**Problem**:
Could you find every line in the entries below that holds the word "user" and copy it?

**Data for this exercise**:
Lemma ms_new_ok kroot w : mem_wf (w_mem w) -> fla_ok (w_free w) -> 0 < available_space (w_free w) -> owned (w_free w) kroot ->
  exists ms w' tabs, ms_new kroot w = Some (ms, w') /\ holds ms w' tabs [] /\ kernel_entry (ms_pt ms, w') = kernel_part kroot w /\
    extends (mkPT (root_paddr (ms_pt ms)) [], w) (ms_pt ms, w') ∅ tabs [] /\ available_space (w_free w') = available_space (w_free w) - 1.
Proof.
  intros Hw Hok Hav Hkr. unfold ms_new. rewrite clone_from_kernel. destruct (pt_new_ok user w Hw Hok Hav) as ([pt w1] & -> & H & G & Ha). cbn [mbind option_bind fst snd] in *.
  destruct (pt_inv_shared pt w1 _ _ (ld 8 (w_mem w1) (entry_at kroot 511)) H) as (H' & Ek & Hs).
  pose proof (extends_grows _ _ _ _ G) as [R T O F N D M K S]. cbn [fst snd] in *.
  assert (Hne : forall f, owned (w_free w) f -> f <> root_paddr pt).
  { intros f Hf ->. destruct (F (3, 0) (root_paddr pt)) as [E|E]; [apply lookup_singleton_eq|by rewrite lookup_empty in E|done]. }
  assert (Hk : forall f, owned (w_free w) f -> same_frame (w_mem w) (w_mem w1) f) by (intros f Hf; apply M; [done|intros k; by rewrite lookup_empty]).
  eexists _, _, _. split; [reflexivity|]. split; [|split; [|split; [|exact Ha]]].
  - split; [exact H'|reflexivity|constructor..|by intros f ?%elem_of_nil].
  - cbn [ms_pt]. rewrite Ek. pose proof (ld_range 8 (w_mem w1) (entry_at kroot 511) (pi_wf _ _ _ _ H)) as Hr. change (256 ^ Z.of_nat 8) with (2 ^ 64) in Hr.
    rewrite Z.mod_small by exact Hr. apply (kernel_part_same kroot w w1), Hk, Hkr.
  - split; try done; cbn [fst snd].
    intros f Hf _ a Hr. rewrite <- (Hk f Hf a Hr). exact (Hs f (proj2 (O f) (or_introl Hf)) (Hne f Hf) a Hr).
Qed.

(** ** A region more *)
Lemma keys_of (V : list region) x : x ∈ map (fun r => (rg_start r, area_of r)) V -> exists r, r ∈ V /\ x.1 = rg_start r.
Proof. intros (r & -> & Hr)%list_elem_of_fmap. eauto. Qed.

Lemma area_map_ok n start fl fs pt w tabs A : pt_inv user (pt, w) tabs A -> (length fs <= n)%nat -> mappable n start A -> flags_ok fl ->
  Forall frame_ok fs -> 4 * Z.of_nat n <= available_space (w_free w) ->
  maps n start (4096 * Z.of_nat n) fl start [] fs (pt, w) tabs A (map_area (mkArea start (4096 * Z.of_nat n) fl (Framed (frames_at start fs))) (pt, w)).
Proof.
  intros H Hl Hma Hfl Hfs Hav. pose proof (map_loop_ok n (area_rounds (mkArea start (4096 * Z.of_nat n) fl (Framed (frames_at start fs)))) start (4096 * Z.of_nat n) fl [] fs pt w tabs A) as M.
  cbv zeta in M. cbn [length app] in M. rewrite Z.mul_0_r, Z.add_0_r in M. unfold map_area. cbn [ar_start ar_size]. rewrite u64_small by (destruct Hma as (? & ? & ? & _); lia).
  apply M; try done. unfold area_rounds, PAGE_SIZE. cbn [ar_size]. change 0x1000 with 4096. rewrite Z.mul_comm, Z.div_mul by lia. lia.
Qed.

Section insert.
  Context (ms : MemorySet) (w : world) (tabs : gmap (Z * Z) Z) (V1 V2 : list region) (H : holds ms w tabs (V1 ++ V2)).
  Context (n : nat) (start fl : Z) (fs : list Z).
  Context (Hn : (1 <= n)%nat) (Hlen : (length fs <= n)%nat) (Hst : 0 <= start /\ start mod 4096 = 0) (Hend : start + 4096 * Z.of_nat n <= 2 ^ 47) (Hfl : flags_ok fl).
  Context (Hnd : NoDup fs) (Hfs : forall f, f ∈ fs -> owned (w_free w) f /\ (forall k, tabs !! k <> Some f) /\ f ∉ frames (V1 ++ V2)).
  Context (H1 : forall r, r ∈ V1 -> rg_end r <= start) (H2 : forall r, r ∈ V2 -> start + 4096 * Z.of_nat n <= rg_start r).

**Result for this task**:
  intros Hw Hok Hav Hkr. unfold ms_new. rewrite clone_from_kernel. destruct (pt_new_ok user w Hw Hok Hav) as ([pt w1] & -> & H & G & Ha). cbn [mbind option_bind fst snd] in *.
Lemma area_map_ok n start fl fs pt w tabs A : pt_inv user (pt, w) tabs A -> (length fs <= n)%nat -> mappable n start A -> flags_ok fl ->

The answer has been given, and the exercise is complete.